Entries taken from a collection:
(* ===== verification/PageTable.v ===== *)
(** * Sv39 page tables ([os/src/mm/page_table.rs])

    Page-table entries with their flags and the software copy-on-write bit,
    the three-level walk over tables stored in physical memory, and the
    accessors the system calls use to reach user memory through a page-table
    token.  A [&mut PageTableEntry] is the slot it points to: the frame of the
    table and the index in it. *)

From stdpp Require Import list numbers gmap.
From S2P Require Import Prelude Address FrameAllocator.

Open Scope Z_scope.

(** ** Entries and flags *)

Definition PTE_COW : Z := Z.shiftl 1 8.

(** [PTEFlags], a [bitflags] type over [u8]. *)
Definition PTE_V : Z := Z.shiftl 1 0.
Definition PTE_R : Z := Z.shiftl 1 1.
Definition PTE_W : Z := Z.shiftl 1 2.
Definition PTE_X : Z := Z.shiftl 1 3.
Definition PTE_U : Z := Z.shiftl 1 4.
Definition PTE_G : Z := Z.shiftl 1 5.
Definition PTE_A : Z := Z.shiftl 1 6.
Definition PTE_D : Z := Z.shiftl 1 7.

(** [a.contains(b)], [a.insert(b)] and [a.remove(b)] of [bitflags]. *)
Definition flags_contains (a b : Z) : bool := Z.land a b =? b.
Definition flags_insert (a b : Z) : Z := Z.lor a b.
Definition flags_remove (a b : Z) : Z := Z.ldiff a b.

Abbreviation PageTableEntry := Z (only parsing).

Definition PageTableEntry_new (ppn : PhysPageNum) (flags : Z) : PageTableEntry :=
  Z.lor (usize_wrap (Z.shiftl ppn 10)) flags.
Definition PageTableEntry_new_cow (ppn : PhysPageNum) (flags : Z) : PageTableEntry :=
  Z.lor (Z.lor (usize_wrap (Z.shiftl ppn 10)) flags) PTE_COW.
Definition PageTableEntry_empty : PageTableEntry := 0.
Definition PageTableEntry_ppn (pte : PageTableEntry) : PhysPageNum :=
  PhysPageNum_from_usize (Z.land (Z.shiftr pte 10) (Z.shiftl 1 44 - 1)).
(** [PTEFlags::from_bits(self.bits as u8).unwrap()]: every byte is a set of
    flags. *)
Definition PageTableEntry_flags (pte : PageTableEntry) : Z := pte mod 256.
Definition PageTableEntry_is_valid (pte : PageTableEntry) : bool :=
  flags_contains (PageTableEntry_flags pte) PTE_V.
Definition PageTableEntry_readable (pte : PageTableEntry) : bool :=
  flags_contains (PageTableEntry_flags pte) PTE_R.
Definition PageTableEntry_writable (pte : PageTableEntry) : bool :=
  flags_contains (PageTableEntry_flags pte) PTE_W.
Definition PageTableEntry_executable (pte : PageTableEntry) : bool :=
  flags_contains (PageTableEntry_flags pte) PTE_X.
Definition PageTableEntry_user_accessible (pte : PageTableEntry) : bool :=
  flags_contains (PageTableEntry_flags pte) PTE_U.
Definition PageTableEntry_is_cow (pte : PageTableEntry) : bool :=
  negb (Z.land pte PTE_COW =? 0).

(** ** Tables in physical memory *)

(** Writing bytes into a page from an offset on. *)
Fixpoint page_write (p : Page) (off : Z) (bs : list Z) : Page :=
  match bs with
  | [] => p
  | b :: bs' => page_write (<[off := b]> p) (off + 1) bs'
  end.
Definition page_read (p : Page) (off : Z) (n : nat) : list Z :=
  map (page_byte p) (seqZ off (Z.of_nat n)).

(** [ppn.get_pte_array()[idx]], read and assigned: entries are little-endian
    64-bit words. *)
Definition read_pte (m : Machine) (ppn : PhysPageNum) (idx : Z) : PageTableEntry :=
  le_val (page_read (mem_page m ppn) (8 * idx) 8).
Definition write_pte (ppn : PhysPageNum) (idx : Z) (pte : PageTableEntry) (m : Machine) : Machine :=
  set_page ppn (page_write (mem_page m ppn) (8 * idx) (le_bytes 8 pte)) m.

Record PageTable := mkPageTable {
  pt_root_ppn : PhysPageNum;
  pt_frames : list FrameTracker
}.

Definition PageTable_new : M Machine PageTable :=
  o ← frame_alloc;
  frame ← unwrap o;
  mret (mkPageTable (ft_ppn frame) [frame]).

Definition PageTable_from_token (satp : Z) : PageTable :=
  mkPageTable (PhysPageNum_from_usize (Z.land satp (Z.shiftl 1 44 - 1))) [].

(** The walk of [find_pte_create]: the loop over the indexes of the page
    number, [i] the level; a missing table is allocated and linked. *)
Fixpoint find_pte_create_loop (i : nat) (idxs : list Z) (ppn : PhysPageNum) (pt : PageTable)
  : M Machine (option (Z * Z) * PageTable) :=
  match idxs with
  | [] => mret (None, pt)
  | idx :: rest =>
      if (i =? 2)%nat then mret (Some (ppn, idx), pt)
      else
        pte ← gets (fun m => read_pte m ppn idx);
        pt' ← (if negb (PageTableEntry_is_valid pte) then
                 o ← frame_alloc;
                 frame ← unwrap o;
                 modify (write_pte ppn idx (PageTableEntry_new (ft_ppn frame) PTE_V));;
                 mret (mkPageTable (pt_root_ppn pt) (pt_frames pt ++ [frame]))
               else mret pt);
        pte' ← gets (fun m => read_pte m ppn idx);
        find_pte_create_loop (S i) rest (PageTableEntry_ppn pte') pt'
  end.
Definition PageTable_find_pte_create (pt : PageTable) (vpn : VirtPageNum)
  : M Machine (option (Z * Z) * PageTable) :=
  find_pte_create_loop 0 (VirtPageNum_indexes vpn) (pt_root_ppn pt) pt.

(** The walk of [find_pte]: it stops at a missing table. *)
Fixpoint find_pte_loop (m : Machine) (i : nat) (idxs : list Z) (ppn : PhysPageNum)
  : option (Z * Z) :=
  match idxs with
  | [] => None
  | idx :: rest =>
      if (i =? 2)%nat then Some (ppn, idx)
      else
        let pte := read_pte m ppn idx in
        if negb (PageTableEntry_is_valid pte) then None
        else find_pte_loop m (S i) rest (PageTableEntry_ppn pte)
  end.
Definition PageTable_find_pte (m : Machine) (pt : PageTable) (vpn : VirtPageNum)
  : option (Z * Z) :=
  find_pte_loop m 0 (VirtPageNum_indexes vpn) (pt_root_ppn pt).

Definition PageTable_map (pt : PageTable) (vpn : VirtPageNum) (ppn : PhysPageNum) (flags : Z)
  : M Machine PageTable :=
  r ← PageTable_find_pte_create pt vpn;
  slot ← unwrap (fst r);
  pte ← gets (fun m => read_pte m (fst slot) (snd slot));
  massert (negb (PageTableEntry_is_valid pte));;
  modify (write_pte (fst slot) (snd slot) (PageTableEntry_new ppn (flags_insert flags PTE_V)));;
  mret (snd r).

Definition PageTable_map_cow (pt : PageTable) (vpn : VirtPageNum) (ppn : PhysPageNum) (flags : Z)
  : M Machine PageTable :=
  r ← PageTable_find_pte_create pt vpn;
  slot ← unwrap (fst r);
  pte ← gets (fun m => read_pte m (fst slot) (snd slot));
  massert (negb (PageTableEntry_is_valid pte));;
  let flags' := flags_insert (flags_remove flags PTE_W) PTE_V in
  modify (write_pte (fst slot) (snd slot) (PageTableEntry_new_cow ppn flags'));;
  mret (snd r).

Definition PageTable_mark_cow (pt : PageTable) (vpn : VirtPageNum) : M Machine unit :=
  o ← gets (fun m => PageTable_find_pte m pt vpn);
  slot ← unwrap o;
  pte ← gets (fun m => read_pte m (fst slot) (snd slot));
  massert (PageTableEntry_is_valid pte);;
  let ppn := PageTableEntry_ppn pte in
  let flags := PageTableEntry_flags pte in
  if PageTableEntry_is_cow pte then massert (negb (flags_contains flags PTE_W))
  else
    massert (flags_contains flags PTE_W);;
    modify (write_pte (fst slot) (snd slot)
              (PageTableEntry_new_cow ppn (flags_remove flags PTE_W))).

Definition PageTable_resolve_cow (pt : PageTable) (vpn : VirtPageNum) (new_ppn : PhysPageNum)
  : M Machine unit :=
  o ← gets (fun m => PageTable_find_pte m pt vpn);
  slot ← unwrap o;
  pte ← gets (fun m => read_pte m (fst slot) (snd slot));
  massert (PageTableEntry_is_valid pte);;
  massert (PageTableEntry_is_cow pte);;
  let flags := flags_insert (flags_insert (PageTableEntry_flags pte) PTE_W) PTE_V in
  modify (write_pte (fst slot) (snd slot) (PageTableEntry_new new_ppn flags)).

Definition PageTable_unmap (pt : PageTable) (vpn : VirtPageNum) : M Machine unit :=
  o ← gets (fun m => PageTable_find_pte m pt vpn);
  slot ← unwrap o;
  pte ← gets (fun m => read_pte m (fst slot) (snd slot));
  massert (PageTableEntry_is_valid pte);;
  modify (write_pte (fst slot) (snd slot) PageTableEntry_empty).

Definition PageTable_translate (m : Machine) (pt : PageTable) (vpn : VirtPageNum)
  : option PageTableEntry :=
  (fun slot => read_pte m (fst slot) (snd slot)) <$> PageTable_find_pte m pt vpn.

Definition PageTable_translate_va (m : Machine) (pt : PageTable) (va : VirtAddr)
  : option PhysAddr :=
  (fun slot =>
     let pte := read_pte m (fst slot) (snd slot) in
     let aligned_pa := PhysAddr_from_PhysPageNum (PageTableEntry_ppn pte) in
     PhysAddr_from_usize (usize_wrap (PhysAddr_into_usize aligned_pa + VirtAddr_page_offset va)))
  <$> PageTable_find_pte m pt (VirtAddr_floor va).

Definition PageTable_token (pt : PageTable) : Z := Z.lor (Z.shiftl 8 60) (pt_root_ppn pt).
(* ===== verification/MemorySet.v ===== *)
(** * Address spaces ([os/src/mm/memory_set.rs])

    A [MemorySet] is a page table and the areas mapped in it; an area owns the
    frames behind its pages.  The linker symbols and the ELF reader
    ([xmas_elf]) are parameters.  [sfence.vma] has no counterpart: the model
    translates through the tables in memory and has no TLB. *)

From stdpp Require Import list numbers gmap sorting.
From S2P Require Import Prelude Address FrameAllocator PageTable.

Open Scope Z_scope.

(** ** Areas *)

Inductive MapType :=
  | Identical
  | Framed
  | Linear (pn_offset : Z).

#[export] Instance MapType_eq_dec : EqDecision MapType.
Proof. solve_decision. Defined.

Definition MapPermission_R : Z := 2 ^ 1.
Definition MapPermission_W : Z := 2 ^ 2.
Definition MapPermission_X : Z := 2 ^ 3.
Definition MapPermission_U : Z := 2 ^ 4.

Definition perm_or (a b : Z) : Z := Z.lor a b.
Definition perm_contains (a b : Z) : bool := Z.land a b =? b.
Definition perm_intersects (a b : Z) : bool := negb (Z.land a b =? 0).

Record MapArea := mkArea {
  ma_vpn_range : SimpleRange;
  (** a [BTreeMap] *)
  ma_data_frames : gmap Z FrameTracker;
  ma_map_type : MapType;
  ma_map_perm : Z
}.

(** The order of a [BTreeMap]. *)
Definition key_le (a b : Z * FrameTracker) : Prop := fst a <= fst b.

#[export] Instance key_le_dec : RelDecision key_le.
Proof. intros a b. unfold key_le. apply _. Defined.

(** The trackers an area owns, in the order the [BTreeMap] drops them. *)
Definition area_trackers (area : MapArea) : list FrameTracker :=
  snd <$> merge_sort key_le (map_to_list (ma_data_frames area)).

Activity
From the data above, report how many lines include the string "FrameTracker". The number alone will do.

Written reply
4